Micron-Flow is a lightweight optical flow model optimized for real-time inference at 80+ FPS on high-end GPUs. By leveraging knowledge distillation from RAFT-Large, this model achieves high accuracy while maintaining an extremely small size of 522K parameters.
- Architecture: Modified U-Net with MobileNetV2-based Siamese encoder, residual blocks, and a flow refinement module.
- Parameters: 522K
- Input Resolution: (152, 240)
- Training Dataset: 200K video frame pairs generated from the Moments of Time dataset using RAFT-Large.
- Distillation Approach:
- Mean squared error (MSE) loss in tanh-space
- Edge-aware smoothness loss
- Optimization: Trained with CosineAnnealing scheduler and progressive encoder unfreezing.

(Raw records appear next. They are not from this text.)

(** X12: the interleaving of the threads changes the order of the output and
    nothing else: when [check_streams] returns on one complete schedule, it
    returns on every other one, and the two outputs have the same lines the
    same number of times. *)
Theorem output_independent_of_schedule_up_to_order :
  forall (w : world) (lines : list str) (max_workers timeout : Z)
         (verbose : bool) (retries : Z) (sched1 sched2 : list action)
         (out1 : list str) (res2 : result (list str)),
    check_streams w lines max_workers timeout verbose retries sched1
    = Some (Returned out1) ->
    check_streams w lines max_workers timeout verbose retries sched2
    = Some res2 ->
    exists out2,
      res2 = Returned out2
      /\ Permutation out1 out2
      /\ List.length out1 = List.length out2.
Proof.
  intros w lines mw timeout verbose retries s1 s2 out1 res2 H1 H2.
  pose proof (check_streams_unfold _ _ _ _ _ _ _ _ H1) as U1.
  destruct U1 as [[_ U1]|(Hmw & p1 & _ & _ & Hperm1 & U1)]; [discriminate|].
  pose proof (check_streams_unfold _ _ _ _ _ _ _ _ H2) as U2.
  destruct U2 as [[U2 _]|(_ & p2 & _ & _ & Hperm2 & U2)]; [lia|].
  symmetry in U1.
  pose proof (collect_all_returned _ _ _ _ U1) as Hall.
  destruct (collect_absorbed w lines timeout verbose retries (yielded p2) [])
    as [out2 Hout2].
  { intros i Hi. apply Hall.
    apply (Permutation_in _ (Permutation_sym Hperm1)).
    apply (Permutation_in _ Hperm2 Hi). }
  rewrite Hout2 in U2. subst res2. exists out2.
  destruct (check_streams_returned _ _ _ _ _ _ _ _ H1) as (q1 & Hr1 & _ & E1).
  destruct (check_streams_returned _ _ _ _ _ _ _ _ H2) as (q2 & Hr2 & _ & E2).
  assert (Hp : Permutation out1 out2).
  { rewrite E1, E2. apply Permutation_flat_map, filter_perm.
    apply check_streams_unfold in H1, H2.
    destruct H1 as [[? _]|(_ & r1 & Hrun1 & _ & Hq1 & _)]; [lia|].
    destruct H2 as [[? _]|(_ & r2 & Hrun2 & _ & Hq2 & _)]; [lia|].
    rewrite Hr1 in Hrun1. injection Hrun1 as <-.
    rewrite Hr2 in Hrun2. injection Hrun2 as <-.
    rewrite Hq1. symmetry. exact Hq2. }
  split; [reflexivity|]. split; [exact Hp|apply Permutation_length, Hp].
Qed.
(** * JWK store: key rotation and key exposure

    A shallow embedding of [src/lib/types-internals.ts] (the JWK store
    library of the OAuth2 mock server): the [KeyRotator] class, the
    [JWKStore] facade and the private-field removers used when the key set
    is serialised.

    JavaScript objects live in a heap and are handled through references,
    as in the source: the rotator's [#keys] array holds references, [get]
    and [generate] hand out the stored object itself, and [{ ...obj }]
    allocates a new object.  Exceptions keep the state reached when they
    are thrown. *)

From Stdlib Require Import ZArith Strings.Byte Ascii.
From stdpp Require Import base option list gmap strings fin_maps.

(** ** Values, objects and the heap *)

Abbreviation loc := nat.

(** The JavaScript values a JWK property can hold.  [VUndef] is what
    reading a missing property gives. *)
Inductive Value : Type :=
| VUndef
| VNull
| VBool (b : bool)
| VNum (z : Z)
| VStr (s : string)
| VRef (l : loc).

#[global] Instance Value_eq_dec : EqDecision Value.
Proof. solve_decision. Defined.

(** An object is a finite map from property names to values. *)
Abbreviation Obj := (gmap string Value).

(** [o.k] *)
Definition getProp (o : Obj) (k : string) : Value := default VUndef (o !! k).

(** [a === b] on the values above. *)
Definition strict_eq (a b : Value) : bool := bool_decide (a = b).

Abbreviation Heap := (list Obj).

Definition deref (h : Heap) (l : loc) : Obj := default ∅ (h !! l).

(** ** Randomness: [crypto.randomBytes] *)

(** The entropy source is an arbitrary infinite sequence of bytes; a read
    consumes a prefix of it. *)
Definition Entropy := nat → byte.

Definition randomBytes (n : nat) (e : Entropy) : list byte * Entropy :=
  (map e (seq 0 n), λ i, e (n + i)%nat).

Definition hexDigit (n : N) : ascii :=
  match n with
  | 0 => "0" | 1 => "1" | 2 => "2" | 3 => "3" | 4 => "4" | 5 => "5"
  | 6 => "6" | 7 => "7" | 8 => "8" | 9 => "9" | 10 => "a" | 11 => "b"
  | 12 => "c" | 13 => "d" | 14 => "e" | _ => "f"
  end%N%char.

(** [Buffer.prototype.toString('hex')]: two lower-case digits per byte. *)
Fixpoint toHex (bs : list byte) : string :=
  match bs with
  | [] => EmptyString
  | b :: bs' =>
      String (hexDigit (Byte.to_N b / 16)) (String (hexDigit (Byte.to_N b mod 16)) (toHex bs'))
  end.

Definition isHexDigit (c : ascii) : bool :=
  bool_decide (c ∈ String.list_ascii_of_string "0123456789abcdef").

(** ** External collaborators' data *)

Inductive KeyObjectType : Type := secret | public | private.

(** jose's [KeyLike]: a node [KeyObject] or a WebCrypto [CryptoKey]; the key
    behind it is opaque ([handle]). *)
Inductive KeyLike : Type :=
| KeyObject (type : KeyObjectType) (handle : N)
| CryptoKey (type : KeyObjectType) (handle : N).

(** What [parseJwk] resolves to: [KeyLike | Uint8Array]. *)
Inductive ParsedKey : Type :=
| PKeyLike (k : KeyLike)
| PUint8Array (bytes : list byte).

Record KeyPair : Type := { privateKey : KeyLike; publicKey : KeyLike }.

(** [GenerateKeyPairOptions], as far as the store fills it in. *)
Record GenerateKeyPairOptions : Type := { gen_crv : option string }.

(** The [opts] argument of [generate]: [{ kid?: string; crv?: string }]. *)
Record Opts : Type := { opt_kid : option string; opt_crv : option string }.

| Device | Inference Time | FPS |
|---|---|---|
| RTX 4090 | 0.012 sec | 83 |
| GTX 1650 | 0.013 sec | 76 |
| CPU-Only | 0.07 sec | 14 |
- Real-time processing: 80+ FPS on RTX 4090
- Small model size: Only 2.1MB on disk
- Efficient architecture:
- Depthwise convolutions for reduced parameters
- Inverted residual blocks for better efficiency
- Flow refiner for enhanced motion consistency
- Optimized training pipeline: GPU caching and JPEG decoding acceleration
- Trained on synthetic optical flow from RAFT-Large, which may introduce biases.
- Resolution fixed to (152, 240) – requires up/downscaling for different input sizes.
The trained weights are available on Hugging Face.